Start of DATASET CONTENT

(** C9: unparseable cells have no part in the decision to divide by 100,
    which is taken on the greatest parsed value; a column whose parsed
    values are all at most 1 is left unscaled, its unparseable cells
    becoming 0. *)
Theorem to_fraction_ignores_unparseable
  (to_numeric : string -> option Q) (s : list string) :
  col_max (parse_column to_numeric s)
  = col_max (filter parsed (parse_column to_numeric s))
  /\
  scale_column (parse_column to_numeric s)
  = (if existsb (fun o => match o with Some v => Qgtb v 1 | None => false end)
                (parse_column to_numeric s)
     then map (option_map (fun x => x / 100)) (parse_column to_numeric s)
     else parse_column to_numeric s)
  /\
  ((forall v, In (Some v) (parse_column to_numeric s) -> v <= 1) ->
   _to_fraction to_numeric s = map fillna0 (parse_column to_numeric s)).
Proof.
  set (p := parse_column to_numeric s). split; [|split].
  - symmetry. apply col_max_skips_unparsed.
  - destruct (existsb _ p) eqn:E.
    + apply existsb_exists in E as [[v|] [Hin Hv]]; [|discriminate].
      apply Qgtb_true in Hv. exact (scale_column_scaled _ Hin Hv).
    + apply scale_column_unscaled. intros v Hv. apply Qgtb_false.
      destruct (Qgtb v 1) eqn:Ev; [|reflexivity].
      assert (Hex : existsb (fun o => match o with Some v => Qgtb v 1 | None => false end) p = true).
      { apply existsb_exists. exists (Some v). auto. }
      congruence.
  - intro H. unfold _to_fraction. cbv zeta. fold p.
    now rewrite scale_column_unscaled.
Qed.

End of DATASET CONTENT

One number should be returned: how many lines in the records contain the word "apply".

5